▶ _What you are asked to do_: Please quote exactly the opening lines of the data, from the first line to the one where "(only the attributes" appears.

▶ _Source material_:
(** X14: the graph never has more edges than the kept rules have
    antecedent-consequent pairs: the number of edges is at most the sum,
    over the rules that pass the threshold, of the product of the sizes of
    the two sides. *)
Theorem X14_edge_count_bound rules selected_metric min_val :
  (length (edges (draw_network rules selected_metric min_val))
   ≤ sum_list_with
       (λ row, size (antecedents row) * size (consequents row))
       (rows_ge (column selected_metric) min_val rules))%nat.
Proof.
  rewrite <- length_rule_pairs.
  rewrite <- (length_fmap fst (edges _)).
  apply submseteq_length, NoDup_submseteq.
  - apply NoDup_edges, wf_draw_network.
  - intros [u v] Hin. apply elem_of_rule_pairs.
    by apply elem_of_edges_draw_network.
Qed.

(** X18: which edges and nodes the graph has does not depend on the order
    of the rule table: two tables with the same rows in a different order
    give graphs with the same ordered pairs as edges and the same nodes
    (only the attributes of an edge with several rules may differ). *)
Theorem X18_edge_set_order_independent rules rules' selected_metric min_val :
  rules ≡ₚ rules' →
  let G := draw_network rules selected_metric min_val in
  let G' := draw_network rules' selected_metric min_val in
  (∀ u v, (u, v) ∈ (edges G).*1 ↔ (u, v) ∈ (edges G').*1)
  ∧ (∀ n, n ∈ nodes G ↔ n ∈ nodes G').
Proof.
  intros Hperm G G'.
  assert (Hkept : ∀ row, row ∈ rows_ge (column selected_metric) min_val rules
            ↔ row ∈ rows_ge (column selected_metric) min_val rules').
  { intros row. rewrite !elem_of_rows_ge. by rewrite Hperm. }
  split.
  - intros u v. unfold G, G'. rewrite !elem_of_edges_draw_network.
    by setoid_rewrite Hkept.
  - intros n. unfold G, G'. rewrite !elem_of_nodes_draw_network.
    by setoid_rewrite Hkept.
Qed.

Lemma X18_edge_set_order_independent_witness :
  let G := draw_network [rule_a_b; rule_a_bc] Confidence (1 # 3) in
  let G' := draw_network [rule_a_bc; rule_a_b] Confidence (1 # 3) in
  (∀ u v, (u, v) ∈ (edges G).*1 ↔ (u, v) ∈ (edges G').*1)
  ∧ (∀ n, n ∈ nodes G ↔ n ∈ nodes G').
Proof.
  apply (X18_edge_set_order_independent [rule_a_b; rule_a_bc]
           [rule_a_bc; rule_a_b] Confidence (1 # 3)).
  apply Permutation_swap.
Defined.

(** ** The one-hot encoding of the uploaded table *)

(** X10: the cell of [basket] in the row of an order and the column of a
    product holds the number of lines of the uploaded table with that order
    and that product, and the same cell of [basket_sets] is 1 when that
    number is positive and 0 otherwise. *)
Theorem X10_basket_cells df i j o p :
  index (basket df) !! i = Some o →
  columns (basket df) !! j = Some p →
  let n := length (filter (λ r, (order_id r, product r) = (Some o, Some p))
                     df) in
  (values (basket df) !! i ≫= (.!! j)) = Some n
  ∧ (values (basket_sets df) !! i ≫= (.!! j))
    = Some (if bool_decide (0 < n)%nat then 1 else 0).
Proof.
  intros Hi Hj n.
  assert (Hcell : (values (basket df) !! i ≫= (.!! j)) = Some n).
  { rewrite basket_values.
    by apply (lookup_cells (λ o p,
      length (filter (λ r, (order_id r, product r) = (Some o, Some p)) df))). }
  split; [done|].
  change (values (basket_sets df))
    with ((λ row : list nat,
             (λ n, if bool_decide (0 < n)%nat then 1 else 0) <$> row)
            <$> values (basket df)).
  rewrite list_lookup_fmap.
  destruct (values (basket df) !! i) as [row|]; [|done].
  simpl in Hcell. simpl. by rewrite list_lookup_fmap, Hcell.
Qed.

Lemma X10_basket_cells_witness :
  let n := length (filter (λ r, (order_id r, product r)
                                = (Some 2, Some "eggs")) example_df) in
  (values (basket example_df) !! 1%nat ≫= (.!! 1%nat)) = Some n
  ∧ (values (basket_sets example_df) !! 1%nat ≫= (.!! 1%nat))
    = Some (if bool_decide (0 < n)%nat then 1 else 0).
Proof.
  apply (X10_basket_cells example_df 1 1 2 "eggs").
  - vm_compute. reflexivity.
  - vm_compute. reflexivity.
Defined.

(** X11: the rows of [basket_sets] are labelled by the order ids of the
    lines of the uploaded table that have both fields, and the columns by
    the products of those lines, each label once; a line with a missing
    field gives no label.  The matrix has one row per row label and every
    row has one cell per column. *)
Theorem X11_basket_sets_shape df :
  let b := basket_sets df in
  NoDup (index b)
  ∧ (∀ o, o ∈ index b
       ↔ ∃ r, r ∈ df ∧ order_id r = Some o ∧ is_Some (product r))
  ∧ NoDup (columns b)
  ∧ (∀ p, p ∈ columns b
       ↔ ∃ r, r ∈ df ∧ product r = Some p ∧ is_Some (order_id r))
  ∧ length (values b) = length (index b)
  ∧ (∀ row, row ∈ values b → length row = length (columns b)).
Proof.
  intros b. unfold b. rewrite basket_sets_presence.
  destruct (index_presence (list_to_set (pairs df))) as (_ & Hn1 & Hm1).
  destruct (columns_presence (list_to_set (pairs df))) as (_ & Hn2 & Hm2).
  split_and!; [done| |done| | |].
  - intros o. rewrite Hm1. setoid_rewrite elem_of_pairs. split.
    + intros (p & r & ? & ? & ?). exists r. eauto.
    + intros (r & ? & ? & [p ?]). eauto.
  - intros p. rewrite Hm2. setoid_rewrite elem_of_pairs. split.
    + intros (o & r & ? & ? & ?). exists r. eauto.
    + intros (r & ? & ? & [o ?]). eauto.
  - unfold presence_matrix. simpl. by rewrite length_fmap.
  - unfold presence_matrix. simpl.
    intros row (o & -> & _)%list_elem_of_fmap. by rewrite length_fmap.
Qed.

▶ _Answer space_:
(** X14: the graph never has more edges than the kept rules have
    antecedent-consequent pairs: the number of edges is at most the sum,
    over the rules that pass the threshold, of the product of the sizes of
    the two sides. *)
Theorem X14_edge_count_bound rules selected_metric min_val :
  (length (edges (draw_network rules selected_metric min_val))
   ≤ sum_list_with
       (λ row, size (antecedents row) * size (consequents row))
       (rows_ge (column selected_metric) min_val rules))%nat.
Proof.
  rewrite <- length_rule_pairs.
  rewrite <- (length_fmap fst (edges _)).
  apply submseteq_length, NoDup_submseteq.
  - apply NoDup_edges, wf_draw_network.
  - intros [u v] Hin. apply elem_of_rule_pairs.
    by apply elem_of_edges_draw_network.
Qed.

(** X18: which edges and nodes the graph has does not depend on the order
    of the rule table: two tables with the same rows in a different order
    give graphs with the same ordered pairs as edges and the same nodes
    (only the attributes of an edge with several rules may differ). *)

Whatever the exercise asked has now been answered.